• [Problem description]
Repeat the lines of the data that follow, please, starting at the first and stopping after the one with "Definition adapter : CanFlashTransport".

• [Provided entries]
-.-.-

(* ===== verification/CanFlash.v ===== *)
(** * CanFlash: the CAN flash transport, its guard and its UDS channel

    [src/backend/flash/flash_executor.h] (the transport interface),
    [guarded_can_flash_transport.cpp] and [can_flash_uds_channel.cpp]. *)
From S2P Require Import Prelude Bytes Ports Uds UdsClient.

(** ** [ICanFlashTransport]: the calls, and the adapter that answers them *)
Record CanFlashTransport := {
  ResetConnection : M Status;
  Configure : Iso15765Config -> M Status;
  Open : M Status;
  Close : M Status;
  Write : list Z -> M Status;
  Read : Z -> M (result Error (option (list Z)))
}.
Section can_flash.
Context `{Env}.
Definition adapter : CanFlashTransport := {|
  ResetConnection := fun t => let r := env_reset t in (r, t ++ [EvReset r]);
  Configure := fun config t => let r := env_configure t config in (r, t ++ [EvConfigure config r]);
  Open := fun t => let r := env_open t in (r, t ++ [EvOpen r]);
  Close := fun t => let r := env_close t in (r, t ++ [EvClose r]);
  Write := fun data t => let r := env_write t data in (r, t ++ [EvWrite data r]);
  Read := fun timeout t => let r := env_read t timeout in (r, t ++ [EvRead timeout r])
|}.
(** The default in-session restart: a checkpoint around every step. *)
Definition RestartIso15765 (transport : CanFlashTransport) (config : Iso15765Config) : M Status :=
  do! _ <- CheckCancelled "ISO-15765 restart cancelled before reset";
  do! _ <- ResetConnection transport;
  do! _ <- CheckCancelled "ISO-15765 restart cancelled after reset";
  do! _ <- Configure transport config;
  do! _ <- CheckCancelled "ISO-15765 restart cancelled after configure";
  do! _ <- Open transport;
  CheckCancelled "ISO-15765 restart cancelled after open".

(** ** [GuardedCanFlashTransport]: a cancelled exchange is refused unsent *)
Definition GuardedCanFlashTransport (inner_ : CanFlashTransport) : CanFlashTransport := {|
  ResetConnection := ResetConnection inner_;
  Configure := Configure inner_;
  Open := Open inner_;
  Close := Close inner_;
  Write := fun data =>
    do cancelled <- Cancelled;
    if cancelled then ret (Err (CancelledBeforeDelegation "CAN write cancelled before delegation"))
    else Write inner_ data;
  Read := fun timeout =>
    do cancelled <- Cancelled;
    if cancelled then ret (Err (CancelledBeforeDelegation "CAN read cancelled before delegation"))
    else Read inner_ timeout
|}.

(** ** [CanFlashUdsChannel]: the four-byte identifier in front of every PDU *)
Definition kEnvelopeSize : Z := 4.
Definition CanFlashUdsChannel (transport_ : CanFlashTransport) (request_id_ response_id_ : Z) : UdsChannel := {|
  Send := fun pdu => Write transport_ (ComposeBe [FU32 request_id_; FBytes pdu]);
  Receive := fun timeout =>
    do frame <- Read transport_ timeout;
    ret (match frame with
         | Err e => Err e
         | Ok None => Ok None
         | Ok (Some raw) =>
             if zlen raw <? kEnvelopeSize then
               Fail kBadResponse ("CAN frame of " +:+ fmt_d (zlen raw)
                                  +:+ " bytes is shorter than its 4-byte id envelope")
             else
               let id := ReadU32Be raw 0 in
               if negb (id =? response_id_) then
                 Fail kBadResponse ("expected CAN reply id 0x" +:+ fmt_x response_id_ +:+ ", got 0x" +:+ fmt_x id)
               else Ok (Some (zdrop kEnvelopeSize raw))
         end)
|}.
End can_flash.

(** ** The channel keeps its promises *)
Definition wrap_can (request_id : Z) (pdu : list Z) : list Z := ComposeBe [FU32 request_id; FBytes pdu].
Definition unwrap_can (response_id : Z) (raw : list Z) : option (list Z) :=
  if (kEnvelopeSize <=? zlen raw) && (ReadU32Be raw 0 =? response_id) then Some (zdrop kEnvelopeSize raw) else None.
Section can_specs.
Context `{Env}.
Lemma runs_adapter_Write data : runs (Write adapter data) (fun r d => d = [EvWrite data r]).
Proof. by apply runs_call. Qed.
Lemma runs_adapter_Read timeout : runs (Read adapter timeout) (fun r d => d = [EvRead timeout r]).
Proof. by apply runs_call. Qed.
Lemma runs_guarded_Write data :
  runs (Write (GuardedCanFlashTransport adapter) data) (fun r d => reads d = [] /\
    (writes d = [(data, r)] \/ (writes d = [] /\ exists e, r = Err e /\ refused e))).
Proof.
  cbn [Write GuardedCanFlashTransport].
  apply (runs_bind _ _ (fun b d => d = [EvCancelled b])); [by apply runs_Cancelled|]. intros [].
  - apply runs_ret. intros d ->. split; [done|]. right. split; [done|]. by eexists.
  - refine (runs_weaken _ _ _ (runs_adapter_Write data) _). intros r d -> d1 ->. split; [done|]. by left.
Qed.
Lemma runs_guarded_Read timeout :
  runs (Read (GuardedCanFlashTransport adapter) timeout) (fun r d => writes d = [] /\
    (reads d = [r] \/ (reads d = [] /\ exists e, r = Err e /\ refused e))).
Proof.
  cbn [Read GuardedCanFlashTransport].
  apply (runs_bind _ _ (fun b d => d = [EvCancelled b])); [by apply runs_Cancelled|]. intros [].
  - apply runs_ret. intros d ->. split; [done|]. right. split; [done|]. by eexists.
  - refine (runs_weaken _ _ _ (runs_adapter_Read timeout) _). intros r d -> d1 ->. split; [done|]. by left.
Qed.
#[export] Instance CanFlashUdsChannel_spec request_id response_id :
  ChannelSpec (CanFlashUdsChannel (GuardedCanFlashTransport adapter) request_id response_id)
    (wrap_can request_id) (unwrap_can response_id).
Proof.
  split.
  - intros pdu. cbn [Send CanFlashUdsChannel]. apply runs_guarded_Write.
  - intros timeout. cbn [Receive CanFlashUdsChannel]. apply (runs_bind _ _ _ _ (runs_guarded_Read timeout)).
    intros r. apply runs_ret. intros d [W R]. rewrite app_nil_r. split; [done|].
    destruct r as [[raw|]|e].
    + destruct R as [R|(_ & e & [=] & _)].
      destruct (Z.ltb_spec (zlen raw) kEnvelopeSize); [rewrite R; cbn; lia|]. cbv zeta.
      destruct (Z.eqb_spec (ReadU32Be raw 0) response_id) as [E|]; cbn [negb]; [|rewrite R; cbn; lia].
      exists raw. split; [done|]. unfold unwrap_can. rewrite (proj2 (Z.leb_le _ _)), (proj2 (Z.eqb_eq _ _)) by done. done.
    + by destruct R as [R|(_ & e & [=] & _)].
    + destruct R as [R|[R _]]; rewrite R; cbn; lia.
Qed.
End can_specs.

(** C32: one UDS exchange over the guarded CAN channel, in every environment: the
    request goes out at most once, framed, and is never sent again, however many
    responsePending replies follow; at most [max_pending_repeats + 1] frames are
    read; a result is the frame of the last read, stripped of its identifier, a
    positive reply to the request, and every earlier frame was a responsePending
    reply; an error marked as refused before delegation means that no frame was
    read and nothing was sent, or that the adapter itself gave that answer. *)
Theorem exchange_never_resends `{Env} request_id response_id pdu policy t :
  exists d,
    let r := fst (Request (CanFlashUdsChannel (GuardedCanFlashTransport adapter) request_id response_id) pdu policy t) in
    snd (Request (CanFlashUdsChannel (GuardedCanFlashTransport adapter) request_id response_id) pdu policy t) = t ++ d
    /\ (writes d = [] \/ exists answer, writes d = [(wrap_can request_id pdu, answer)])
    /\ (length (reads d) <= Z.to_nat (max_pending_repeats policy + 1))%nat
    /\ (forall e, r = Err e -> refused e ->
          reads d = [] /\ (writes d = [] \/ writes d = [(wrap_can request_id pdu, Err e)]))
    /\ (forall frame, r = Ok frame ->
          writes d = [(wrap_can request_id pdu, Ok tt)]
          /\ Matches (ParseResponse frame) (zget pdu 0) = true
          /\ exists pend raw, reads d = pend ++ [Ok (Some raw)]
               /\ pending_reads (unwrap_can response_id) pend /\ unwrap_can response_id raw = Some frame).
Proof.
  destruct (runs_Request (CanFlashUdsChannel (GuardedCanFlashTransport adapter) request_id response_id)
    (wrap_can request_id) (unwrap_can response_id) pdu policy t) as (d & E & Hs).
  exists d. exact (conj E Hs).
Qed.

(** ** A scripted environment: the answers of the reads in order *)
Definition scripted (replies : list (option (list Z))) : Env := {|
  env_cancelled := fun _ => false;
  env_sleep := fun _ _ => Ok tt;
  env_reset := fun _ => Ok tt;
  env_configure := fun _ _ => Ok tt;
  env_open := fun _ => Ok tt;
  env_close := fun _ => Ok tt;
  env_write := fun _ _ => Ok tt;
  env_read := fun t _ => Ok (default None (replies !! length (reads t)));
  env_port := fun _ => absent_port
|}.
(** Two responsePending replies and the answer, on one request. *)
Example pending_then_positive :
  let env := scripted [Some [0; 0; 7; 0xE8; 0x7F; 0x10; 0x78]; Some [0; 0; 7; 0xE8; 0x7F; 0x10; 0x78];
                       Some [0; 0; 7; 0xE8; 0x50; 0x43]] in
  let '(r, t) := Request (H := env) (CanFlashUdsChannel (GuardedCanFlashTransport adapter) 0x7E0 0x7E8)
                   [0x10; 0x43] default_policy [] in
  r = Ok [0x50; 0x43] /\ written t = [[0; 0; 7; 0xE0; 0x10; 0x43]] /\ length (reads t) = 3%nat.
Proof. vm_compute. auto. Qed.
(** The same replies when only one repeat is allowed. *)
Example pending_too_often :
  let env := scripted [Some [0; 0; 7; 0xE8; 0x7F; 0x10; 0x78]; Some [0; 0; 7; 0xE8; 0x7F; 0x10; 0x78];
                       Some [0; 0; 7; 0xE8; 0x50; 0x43]] in
  let '(r, t) := Request (H := env) (CanFlashUdsChannel (GuardedCanFlashTransport adapter) 0x7E0 0x7E8)
                   [0x10; 0x43] {| pre_read_delay := 0; read_timeout := 500; pending_timeout := 3000;
                                   max_pending_repeats := 1 |} [] in
  is_ok r = false /\ length (written t) = 1%nat /\ length (reads t) = 2%nat.
Proof. vm_compute. auto. Qed.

-.-.-

• [Result of the task]
(* ===== verification/CanFlash.v ===== *)
(** * CanFlash: the CAN flash transport, its guard and its UDS channel

    [src/backend/flash/flash_executor.h] (the transport interface),
    [guarded_can_flash_transport.cpp] and [can_flash_uds_channel.cpp]. *)
From S2P Require Import Prelude Bytes Ports Uds UdsClient.

(** ** [ICanFlashTransport]: the calls, and the adapter that answers them *)
Record CanFlashTransport := {
  ResetConnection : M Status;
  Configure : Iso15765Config -> M Status;
  Open : M Status;
  Close : M Status;
  Write : list Z -> M Status;
  Read : Z -> M (result Error (option (list Z)))
}.
Section can_flash.
Context `{Env}.
Definition adapter : CanFlashTransport := {|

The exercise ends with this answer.